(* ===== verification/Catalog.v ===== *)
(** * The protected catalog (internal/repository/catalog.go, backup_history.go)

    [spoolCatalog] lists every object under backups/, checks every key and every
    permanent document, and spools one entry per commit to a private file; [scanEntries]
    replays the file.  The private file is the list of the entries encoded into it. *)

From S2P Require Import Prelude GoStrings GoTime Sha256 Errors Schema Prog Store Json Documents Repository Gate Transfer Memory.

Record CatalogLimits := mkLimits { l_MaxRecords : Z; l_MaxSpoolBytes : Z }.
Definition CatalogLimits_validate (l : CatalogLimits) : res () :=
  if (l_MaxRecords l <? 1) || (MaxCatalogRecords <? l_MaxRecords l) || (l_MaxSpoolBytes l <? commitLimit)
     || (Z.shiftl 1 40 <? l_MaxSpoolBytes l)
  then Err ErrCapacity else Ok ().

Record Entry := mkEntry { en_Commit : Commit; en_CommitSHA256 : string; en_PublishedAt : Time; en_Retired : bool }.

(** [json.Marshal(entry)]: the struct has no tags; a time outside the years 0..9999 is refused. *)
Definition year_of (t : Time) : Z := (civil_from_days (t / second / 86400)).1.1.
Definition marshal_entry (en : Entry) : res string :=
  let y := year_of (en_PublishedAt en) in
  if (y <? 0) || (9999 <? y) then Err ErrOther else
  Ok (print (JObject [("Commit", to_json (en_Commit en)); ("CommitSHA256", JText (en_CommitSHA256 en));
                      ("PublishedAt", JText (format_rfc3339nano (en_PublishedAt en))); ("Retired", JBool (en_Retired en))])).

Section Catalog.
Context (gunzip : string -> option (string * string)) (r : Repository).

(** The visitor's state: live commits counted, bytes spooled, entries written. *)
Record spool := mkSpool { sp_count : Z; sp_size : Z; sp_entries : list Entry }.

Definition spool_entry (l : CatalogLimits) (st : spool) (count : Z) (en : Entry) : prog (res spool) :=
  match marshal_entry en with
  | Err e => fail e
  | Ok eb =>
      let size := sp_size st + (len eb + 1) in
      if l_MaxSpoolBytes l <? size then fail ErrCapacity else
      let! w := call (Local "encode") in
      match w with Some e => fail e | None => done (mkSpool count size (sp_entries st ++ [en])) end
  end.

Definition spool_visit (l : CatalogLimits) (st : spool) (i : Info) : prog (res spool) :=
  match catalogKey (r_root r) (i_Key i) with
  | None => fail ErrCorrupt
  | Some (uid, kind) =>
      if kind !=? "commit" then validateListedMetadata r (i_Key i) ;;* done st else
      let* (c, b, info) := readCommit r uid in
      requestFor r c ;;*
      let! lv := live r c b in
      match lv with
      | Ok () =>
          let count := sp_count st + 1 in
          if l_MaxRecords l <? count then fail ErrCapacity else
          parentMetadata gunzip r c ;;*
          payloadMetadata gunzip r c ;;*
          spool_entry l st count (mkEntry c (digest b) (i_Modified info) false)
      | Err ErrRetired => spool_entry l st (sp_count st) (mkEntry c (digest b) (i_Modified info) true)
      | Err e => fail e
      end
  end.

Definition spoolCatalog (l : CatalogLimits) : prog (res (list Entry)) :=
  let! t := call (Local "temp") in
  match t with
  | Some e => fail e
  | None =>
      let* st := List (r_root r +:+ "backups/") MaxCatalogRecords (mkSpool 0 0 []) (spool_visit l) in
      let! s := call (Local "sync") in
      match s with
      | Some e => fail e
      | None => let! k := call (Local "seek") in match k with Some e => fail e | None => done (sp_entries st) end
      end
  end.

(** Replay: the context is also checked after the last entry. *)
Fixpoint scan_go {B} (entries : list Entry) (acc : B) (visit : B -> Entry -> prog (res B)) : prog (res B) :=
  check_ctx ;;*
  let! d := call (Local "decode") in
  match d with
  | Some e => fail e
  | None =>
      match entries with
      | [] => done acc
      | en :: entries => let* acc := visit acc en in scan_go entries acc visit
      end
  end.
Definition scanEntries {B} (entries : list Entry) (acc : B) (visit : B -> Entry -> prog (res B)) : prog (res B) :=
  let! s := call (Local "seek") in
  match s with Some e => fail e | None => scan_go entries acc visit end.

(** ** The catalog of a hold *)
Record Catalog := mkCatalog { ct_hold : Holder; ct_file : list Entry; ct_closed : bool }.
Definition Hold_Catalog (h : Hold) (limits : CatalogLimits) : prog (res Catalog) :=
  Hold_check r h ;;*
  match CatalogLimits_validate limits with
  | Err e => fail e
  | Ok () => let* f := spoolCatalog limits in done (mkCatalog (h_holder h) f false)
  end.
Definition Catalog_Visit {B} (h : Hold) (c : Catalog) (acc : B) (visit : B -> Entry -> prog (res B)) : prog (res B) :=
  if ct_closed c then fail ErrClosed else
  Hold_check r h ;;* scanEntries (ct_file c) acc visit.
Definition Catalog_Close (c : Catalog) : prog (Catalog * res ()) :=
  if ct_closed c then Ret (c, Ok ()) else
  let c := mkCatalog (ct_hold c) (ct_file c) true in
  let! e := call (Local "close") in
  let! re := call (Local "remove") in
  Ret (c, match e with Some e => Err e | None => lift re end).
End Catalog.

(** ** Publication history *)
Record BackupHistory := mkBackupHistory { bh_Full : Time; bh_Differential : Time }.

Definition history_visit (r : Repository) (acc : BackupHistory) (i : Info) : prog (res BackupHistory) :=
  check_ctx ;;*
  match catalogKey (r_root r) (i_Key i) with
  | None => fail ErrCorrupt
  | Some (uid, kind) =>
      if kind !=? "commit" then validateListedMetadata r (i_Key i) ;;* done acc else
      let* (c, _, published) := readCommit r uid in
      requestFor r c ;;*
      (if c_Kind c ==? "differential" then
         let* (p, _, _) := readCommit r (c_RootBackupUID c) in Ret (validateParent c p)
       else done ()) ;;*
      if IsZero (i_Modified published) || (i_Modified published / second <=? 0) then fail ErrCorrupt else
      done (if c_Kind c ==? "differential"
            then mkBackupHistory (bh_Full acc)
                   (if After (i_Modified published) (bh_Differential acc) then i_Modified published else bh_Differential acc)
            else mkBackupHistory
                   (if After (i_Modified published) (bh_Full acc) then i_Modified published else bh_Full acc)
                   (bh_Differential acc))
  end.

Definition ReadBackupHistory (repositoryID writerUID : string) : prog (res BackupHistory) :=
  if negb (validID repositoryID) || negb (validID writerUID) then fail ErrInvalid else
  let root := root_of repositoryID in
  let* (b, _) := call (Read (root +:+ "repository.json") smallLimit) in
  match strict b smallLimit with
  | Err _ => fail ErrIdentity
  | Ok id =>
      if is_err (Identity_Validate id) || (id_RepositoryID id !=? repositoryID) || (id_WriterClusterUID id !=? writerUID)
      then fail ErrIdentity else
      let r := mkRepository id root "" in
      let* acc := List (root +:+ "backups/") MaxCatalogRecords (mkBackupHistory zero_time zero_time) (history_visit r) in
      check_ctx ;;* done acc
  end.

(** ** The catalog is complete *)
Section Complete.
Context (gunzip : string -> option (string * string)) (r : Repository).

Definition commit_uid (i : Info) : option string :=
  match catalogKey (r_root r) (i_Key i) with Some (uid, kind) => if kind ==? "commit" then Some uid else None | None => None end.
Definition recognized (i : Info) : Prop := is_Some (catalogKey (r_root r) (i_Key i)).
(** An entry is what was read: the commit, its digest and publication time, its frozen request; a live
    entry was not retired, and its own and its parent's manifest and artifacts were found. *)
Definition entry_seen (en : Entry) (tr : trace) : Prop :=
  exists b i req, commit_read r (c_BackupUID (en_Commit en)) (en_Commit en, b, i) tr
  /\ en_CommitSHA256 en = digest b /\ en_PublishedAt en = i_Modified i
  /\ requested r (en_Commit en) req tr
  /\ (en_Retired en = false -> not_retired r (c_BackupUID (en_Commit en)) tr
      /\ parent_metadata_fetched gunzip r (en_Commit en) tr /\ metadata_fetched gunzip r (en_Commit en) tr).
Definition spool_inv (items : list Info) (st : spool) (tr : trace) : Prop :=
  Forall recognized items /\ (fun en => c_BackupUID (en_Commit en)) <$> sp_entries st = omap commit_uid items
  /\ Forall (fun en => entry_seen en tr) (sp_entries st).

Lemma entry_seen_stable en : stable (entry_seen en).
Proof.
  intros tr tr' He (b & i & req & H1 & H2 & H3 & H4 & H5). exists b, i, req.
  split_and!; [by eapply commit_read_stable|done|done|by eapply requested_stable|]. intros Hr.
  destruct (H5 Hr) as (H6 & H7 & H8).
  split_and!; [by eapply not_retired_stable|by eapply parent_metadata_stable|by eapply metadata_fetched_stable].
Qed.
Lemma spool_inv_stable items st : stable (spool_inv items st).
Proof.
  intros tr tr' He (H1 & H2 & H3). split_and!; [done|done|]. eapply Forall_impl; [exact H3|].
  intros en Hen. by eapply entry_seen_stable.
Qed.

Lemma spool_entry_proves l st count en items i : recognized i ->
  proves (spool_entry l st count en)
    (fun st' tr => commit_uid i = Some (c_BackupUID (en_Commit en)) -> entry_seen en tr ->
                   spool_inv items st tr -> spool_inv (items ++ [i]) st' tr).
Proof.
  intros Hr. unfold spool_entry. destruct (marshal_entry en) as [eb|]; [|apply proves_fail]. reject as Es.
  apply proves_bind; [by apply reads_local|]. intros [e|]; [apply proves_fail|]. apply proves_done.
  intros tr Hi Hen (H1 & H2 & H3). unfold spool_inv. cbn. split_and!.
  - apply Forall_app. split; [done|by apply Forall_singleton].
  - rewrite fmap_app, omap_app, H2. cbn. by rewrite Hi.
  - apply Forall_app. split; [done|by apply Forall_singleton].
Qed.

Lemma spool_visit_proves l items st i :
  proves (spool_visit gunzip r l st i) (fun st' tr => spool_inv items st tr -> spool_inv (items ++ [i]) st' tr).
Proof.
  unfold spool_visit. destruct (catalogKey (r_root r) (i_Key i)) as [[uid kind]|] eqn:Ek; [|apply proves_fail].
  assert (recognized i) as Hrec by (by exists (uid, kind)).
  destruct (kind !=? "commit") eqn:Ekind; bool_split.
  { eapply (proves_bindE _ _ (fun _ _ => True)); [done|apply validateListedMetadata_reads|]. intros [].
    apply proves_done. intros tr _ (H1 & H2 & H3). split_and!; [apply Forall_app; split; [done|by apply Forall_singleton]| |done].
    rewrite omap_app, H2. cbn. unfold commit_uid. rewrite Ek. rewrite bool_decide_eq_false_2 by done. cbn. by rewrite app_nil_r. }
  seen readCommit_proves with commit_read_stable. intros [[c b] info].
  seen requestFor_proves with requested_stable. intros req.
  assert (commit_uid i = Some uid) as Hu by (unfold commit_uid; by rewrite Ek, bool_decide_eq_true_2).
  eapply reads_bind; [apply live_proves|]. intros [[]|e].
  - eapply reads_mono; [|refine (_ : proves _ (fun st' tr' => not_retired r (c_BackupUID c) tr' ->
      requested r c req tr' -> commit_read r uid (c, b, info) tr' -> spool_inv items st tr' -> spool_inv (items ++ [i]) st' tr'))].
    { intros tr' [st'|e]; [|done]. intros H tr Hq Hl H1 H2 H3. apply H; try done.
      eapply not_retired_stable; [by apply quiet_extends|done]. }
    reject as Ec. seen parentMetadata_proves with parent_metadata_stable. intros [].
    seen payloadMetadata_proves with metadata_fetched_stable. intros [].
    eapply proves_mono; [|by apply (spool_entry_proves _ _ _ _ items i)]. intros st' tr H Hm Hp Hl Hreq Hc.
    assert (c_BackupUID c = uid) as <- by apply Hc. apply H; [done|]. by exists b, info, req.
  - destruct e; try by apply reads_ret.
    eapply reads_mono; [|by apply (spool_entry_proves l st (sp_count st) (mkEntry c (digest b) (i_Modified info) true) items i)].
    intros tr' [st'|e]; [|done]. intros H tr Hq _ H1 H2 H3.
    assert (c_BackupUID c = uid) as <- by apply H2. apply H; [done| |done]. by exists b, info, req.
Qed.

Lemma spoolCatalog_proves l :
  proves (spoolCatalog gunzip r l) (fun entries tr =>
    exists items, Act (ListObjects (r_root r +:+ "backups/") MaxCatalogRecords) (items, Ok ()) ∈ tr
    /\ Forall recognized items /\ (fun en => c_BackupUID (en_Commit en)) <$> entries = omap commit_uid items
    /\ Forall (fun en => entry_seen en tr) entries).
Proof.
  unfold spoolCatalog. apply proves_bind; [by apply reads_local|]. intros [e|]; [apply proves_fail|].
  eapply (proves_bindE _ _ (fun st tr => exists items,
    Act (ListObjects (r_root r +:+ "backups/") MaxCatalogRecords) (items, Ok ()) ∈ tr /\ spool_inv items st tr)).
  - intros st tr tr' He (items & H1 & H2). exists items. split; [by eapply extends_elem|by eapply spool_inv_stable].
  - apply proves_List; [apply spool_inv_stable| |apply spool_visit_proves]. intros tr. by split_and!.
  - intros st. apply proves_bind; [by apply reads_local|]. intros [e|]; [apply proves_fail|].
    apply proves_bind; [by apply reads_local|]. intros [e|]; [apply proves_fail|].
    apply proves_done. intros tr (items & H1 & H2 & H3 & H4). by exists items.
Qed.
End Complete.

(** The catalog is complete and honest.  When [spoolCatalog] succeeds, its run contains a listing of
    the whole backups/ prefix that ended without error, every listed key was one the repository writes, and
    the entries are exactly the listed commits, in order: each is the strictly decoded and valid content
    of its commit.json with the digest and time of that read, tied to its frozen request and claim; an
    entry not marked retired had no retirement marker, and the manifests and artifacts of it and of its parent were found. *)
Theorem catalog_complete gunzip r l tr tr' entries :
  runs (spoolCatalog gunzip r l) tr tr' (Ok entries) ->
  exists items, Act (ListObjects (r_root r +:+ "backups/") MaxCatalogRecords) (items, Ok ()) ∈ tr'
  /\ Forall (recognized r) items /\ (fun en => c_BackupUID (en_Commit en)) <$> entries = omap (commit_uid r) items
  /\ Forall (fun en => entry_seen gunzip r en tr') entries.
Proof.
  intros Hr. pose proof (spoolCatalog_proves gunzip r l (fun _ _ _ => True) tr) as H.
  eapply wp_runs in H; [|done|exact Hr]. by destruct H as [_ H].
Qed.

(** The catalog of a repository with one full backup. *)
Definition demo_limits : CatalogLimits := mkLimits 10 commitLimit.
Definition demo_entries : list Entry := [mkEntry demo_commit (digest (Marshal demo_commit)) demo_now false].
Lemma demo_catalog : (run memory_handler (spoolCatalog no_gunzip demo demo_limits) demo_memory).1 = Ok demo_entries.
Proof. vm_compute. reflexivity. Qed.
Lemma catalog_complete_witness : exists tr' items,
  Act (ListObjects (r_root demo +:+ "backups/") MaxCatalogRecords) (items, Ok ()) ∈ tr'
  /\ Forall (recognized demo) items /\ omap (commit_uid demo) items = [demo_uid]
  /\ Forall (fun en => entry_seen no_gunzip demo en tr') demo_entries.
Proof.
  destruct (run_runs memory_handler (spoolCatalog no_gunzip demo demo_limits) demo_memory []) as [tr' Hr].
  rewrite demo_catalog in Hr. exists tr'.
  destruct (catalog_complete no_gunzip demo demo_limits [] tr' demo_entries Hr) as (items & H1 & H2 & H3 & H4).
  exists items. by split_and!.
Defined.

* * *

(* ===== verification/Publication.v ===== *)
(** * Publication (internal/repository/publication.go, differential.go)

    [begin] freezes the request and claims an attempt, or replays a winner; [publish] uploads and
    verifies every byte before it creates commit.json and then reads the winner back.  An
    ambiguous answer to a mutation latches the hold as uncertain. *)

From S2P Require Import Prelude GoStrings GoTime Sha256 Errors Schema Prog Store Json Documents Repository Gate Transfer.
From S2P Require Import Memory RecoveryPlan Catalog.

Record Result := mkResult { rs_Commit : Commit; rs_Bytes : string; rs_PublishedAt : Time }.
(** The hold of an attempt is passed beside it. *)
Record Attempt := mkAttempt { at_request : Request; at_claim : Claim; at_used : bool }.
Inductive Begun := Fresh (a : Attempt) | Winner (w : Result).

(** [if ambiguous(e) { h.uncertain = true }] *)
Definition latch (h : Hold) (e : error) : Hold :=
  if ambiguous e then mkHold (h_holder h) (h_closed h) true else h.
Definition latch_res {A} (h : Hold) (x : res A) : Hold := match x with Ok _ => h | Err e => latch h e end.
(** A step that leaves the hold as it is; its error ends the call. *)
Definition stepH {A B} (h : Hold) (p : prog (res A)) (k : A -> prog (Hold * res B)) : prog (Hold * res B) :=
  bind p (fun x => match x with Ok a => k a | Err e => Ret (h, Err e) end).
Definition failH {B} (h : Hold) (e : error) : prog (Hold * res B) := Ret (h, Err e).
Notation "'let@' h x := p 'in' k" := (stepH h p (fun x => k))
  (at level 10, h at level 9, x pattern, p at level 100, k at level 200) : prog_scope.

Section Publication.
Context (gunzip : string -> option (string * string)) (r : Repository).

### WORK INSTRUCTION:
Return a word-for-word copy of the lines above from the one holding "(* ===== verification/Catalog.v ===== *)" through the one holding "[spoolCatalog] lists every", with both of them included and nothing besides.

### TASK RESULT:
(* ===== verification/Catalog.v ===== *)
(** * The protected catalog (internal/repository/catalog.go, backup_history.go)

    [spoolCatalog] lists every object under backups/, checks every key and every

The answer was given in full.